[Data extracted from a collection]
++++

(** * Thecus N5550 board support (n5550_board.c)

    A shallow embedding of the board initialiser: the static pin tables, the
    GPIO controller lookup, the chipset GPIO fixup, the set-up of the two
    PCA9532 dimmers and the init/exit sequencing.  The kernel services the
    module calls (PCI lookup, configuration space, port I/O, module
    references, I2C and platform device registration) are modelled by a
    small kernel state; every call the module makes is also recorded as an
    [event], so that the order and the number of calls can be stated. *)

From Stdlib Require Import ZArith String Ascii List Bool Lia.
From stdpp Require Import base list.
Import ListNotations.

Local Open Scope string_scope.
Local Open Scope list_scope.
Local Open Scope Z_scope.

(** ** C integers *)

(** [u32]: the value of an unsigned 32-bit object after arithmetic. *)
Definition u32 (z : Z) : Z := z mod 2 ^ 32.

(** [errno] values of <linux/errno.h> used by the module. *)
Definition EBUSY  : Z := 16.
Definition ENODEV : Z := 19.
Definition EINVAL : Z := 22.

(** [strcmp]: zero exactly when both strings are equal. *)
Definition strcmp (a b : string) : Z :=
  match String.compare a b with
  | Eq => 0
  | Lt => -1
  | Gt => 1
  end.

Definition nl : string := String (ascii_of_nat 10) EmptyString.

(** ** Kernel objects *)

Record gpio_chip := {
  label : option string;      (* NULL is [None] *)
  base  : Z                   (* int *)
}.

Record i2c_adapter := {
  owner : nat;                (* the module owning the adapter *)
  nr    : nat                 (* the bus number of the adapter *)
}.

Record pci_dev := {
  vendor  : Z;
  device  : Z;
  drvdata : option i2c_adapter
}.

Inductive leds_gpio_defstate :=
  | LEDS_GPIO_DEFSTATE_OFF
  | LEDS_GPIO_DEFSTATE_ON
  | LEDS_GPIO_DEFSTATE_KEEP.

Record gpio_led := {
  name            : string;
  default_trigger : option string;
  gpio            : Z;        (* unsigned *)
  active_low      : Z;
  default_state   : leds_gpio_defstate
}.

(** The pin types and states of <linux/leds-pca9532.h>; the first
    constructor of each is the value 0 of an entry left out of an
    initialiser. *)
Inductive pca9532_type :=
  | PCA9532_TYPE_NONE
  | PCA9532_TYPE_LED
  | PCA9532_TYPE_N2100_BEEP
  | PCA9532_TYPE_GPIO.

Inductive pca9532_state :=
  | PCA9532_OFF
  | PCA9532_ON
  | PCA9532_PWM0
  | PCA9532_PWM1.

Record pca9532_led := {
  led_name  : option string;
  led_type  : pca9532_type;
  led_state : pca9532_state
}.

Record pca9532_platform_data := {
  leds : list pca9532_led;
  pwm  : list Z;
  psc  : list Z
}.

Record i2c_board_info := {
  type          : string;
  addr          : Z;
  platform_data : pca9532_platform_data
}.

(** A platform device, by its name and instance id; the platform data of
    the one device of this module is the LED table. *)
Record platform_device := {
  pdev_name : string;
  pdev_id   : Z
}.

Definition same_platform_device (p q : platform_device) : bool :=
  String.eqb (pdev_name p) (pdev_name q) && (pdev_id p =? pdev_id q).

(** An I2C client.  One adapter has at most one client at a bus address,
    so that adapter, type and address say which client it is. *)
Record i2c_client := {
  client_adapter : i2c_adapter;
  client_type    : string;
  client_addr    : Z
}.

Definition same_client (c c' : i2c_client) : bool :=
  Nat.eqb (owner (client_adapter c)) (owner (client_adapter c')) &&
  Nat.eqb (nr (client_adapter c)) (nr (client_adapter c')) &&
  String.eqb (client_type c) (client_type c') &&
  (client_addr c =? client_addr c').

(** A [struct i2c_client *]: NULL, an error pointer [ERR_PTR(err)] with
    [err] a negative errno, or the address of a client. *)
Inductive i2c_client_ptr :=
  | NULL
  | ERR_PTR (err : Z)
  | ptr (c : i2c_client).

(** ** Calls into the kernel, as observed *)

Inductive event :=
  | ev_pr_warn (fmt : string) (args : list Z)
  | ev_pr_debug (fmt : string) (args : list Z)
  | ev_pci_get_device (vendor device : Z) (dev : option nat)
  | ev_pci_dev_put (dev : nat)
  | ev_pci_read_config_dword (dev : nat) (reg val : Z)
  | ev_pci_write_config_byte (dev : nat) (reg val : Z)
  | ev_inl (port val : Z)
  | ev_outl (val port : Z)
  | ev_try_module_get (m : nat) (ok : bool)
  | ev_module_put (m : nat)
  | ev_i2c_new_client_device (adapter : i2c_adapter) (info : i2c_board_info)
                             (client : i2c_client_ptr)
  | ev_i2c_unregister_device (client : i2c_client_ptr)
  | ev_platform_device_register (pdev : platform_device)
                                (pdata : list gpio_led) (ret : Z)
  | ev_platform_device_unregister (pdev : platform_device).

(** ** Kernel and module state *)

Record kernel := {
  (* registered GPIO controllers, in the order gpiochip_find visits them *)
  gpio_chips : list gpio_chip;
  (* PCI functions on the bus; a device is named by its position *)
  pci_devices : list pci_dev;
  pci_refcount : nat -> Z;
  (* configuration space of each PCI function, one byte per offset *)
  pci_config : nat -> Z -> Z;
  (* I/O port space, one byte per port *)
  io_ports : Z -> Z;
  (* modules that are being removed: try_module_get fails on them *)
  module_going : nat -> bool;
  module_refcount : nat -> Z;
  (* the errno (16 for EBUSY, ...) with which i2c_new_client_device fails
     at a bus address, when it does *)
  i2c_failure : Z -> option positive;
  i2c_clients : list i2c_client;
  (* what platform_device_register will return *)
  platform_register_ret : Z;
  platform_devices : list platform_device;
  (* the module's static variables *)
  n5550_ich_gpio_leds : list gpio_led;
  n5550_pca9532_0_client : i2c_client_ptr;
  n5550_pca9532_1_client : i2c_client_ptr
}.

Definition set_pci_refcount (f : nat -> Z) (k : kernel) : kernel :=
  {| gpio_chips := gpio_chips k; pci_devices := pci_devices k;
     pci_refcount := f; pci_config := pci_config k; io_ports := io_ports k;
     module_going := module_going k; module_refcount := module_refcount k;
     i2c_failure := i2c_failure k; i2c_clients := i2c_clients k;
     platform_register_ret := platform_register_ret k;
     platform_devices := platform_devices k;
     n5550_ich_gpio_leds := n5550_ich_gpio_leds k;
     n5550_pca9532_0_client := n5550_pca9532_0_client k;
     n5550_pca9532_1_client := n5550_pca9532_1_client k |}.

Definition set_pci_config (f : nat -> Z -> Z) (k : kernel) : kernel :=
  {| gpio_chips := gpio_chips k; pci_devices := pci_devices k;
     pci_refcount := pci_refcount k; pci_config := f; io_ports := io_ports k;
     module_going := module_going k; module_refcount := module_refcount k;
     i2c_failure := i2c_failure k; i2c_clients := i2c_clients k;
     platform_register_ret := platform_register_ret k;
     platform_devices := platform_devices k;
     n5550_ich_gpio_leds := n5550_ich_gpio_leds k;
     n5550_pca9532_0_client := n5550_pca9532_0_client k;
     n5550_pca9532_1_client := n5550_pca9532_1_client k |}.

Definition set_io_ports (f : Z -> Z) (k : kernel) : kernel :=
  {| gpio_chips := gpio_chips k; pci_devices := pci_devices k;
     pci_refcount := pci_refcount k; pci_config := pci_config k; io_ports := f;
     module_going := module_going k; module_refcount := module_refcount k;
     i2c_failure := i2c_failure k; i2c_clients := i2c_clients k;
     platform_register_ret := platform_register_ret k;
     platform_devices := platform_devices k;
     n5550_ich_gpio_leds := n5550_ich_gpio_leds k;
     n5550_pca9532_0_client := n5550_pca9532_0_client k;
     n5550_pca9532_1_client := n5550_pca9532_1_client k |}.

Definition set_module_refcount (f : nat -> Z) (k : kernel) : kernel :=
  {| gpio_chips := gpio_chips k; pci_devices := pci_devices k;
     pci_refcount := pci_refcount k; pci_config := pci_config k;
     io_ports := io_ports k;
     module_going := module_going k; module_refcount := f;
     i2c_failure := i2c_failure k; i2c_clients := i2c_clients k;
     platform_register_ret := platform_register_ret k;
     platform_devices := platform_devices k;
     n5550_ich_gpio_leds := n5550_ich_gpio_leds k;
     n5550_pca9532_0_client := n5550_pca9532_0_client k;
     n5550_pca9532_1_client := n5550_pca9532_1_client k |}.

Definition set_i2c_clients (l : list i2c_client) (k : kernel) : kernel :=
  {| gpio_chips := gpio_chips k; pci_devices := pci_devices k;
     pci_refcount := pci_refcount k; pci_config := pci_config k;
     io_ports := io_ports k;
     module_going := module_going k; module_refcount := module_refcount k;
     i2c_failure := i2c_failure k; i2c_clients := l;
     platform_register_ret := platform_register_ret k;
     platform_devices := platform_devices k;
     n5550_ich_gpio_leds := n5550_ich_gpio_leds k;
     n5550_pca9532_0_client := n5550_pca9532_0_client k;
     n5550_pca9532_1_client := n5550_pca9532_1_client k |}.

++++

The answer must be every line of the records above that holds the word "Inductive".

Inductive leds_gpio_defstate :=
Inductive pca9532_type :=
Inductive pca9532_state :=
Inductive i2c_client_ptr :=
Inductive event :=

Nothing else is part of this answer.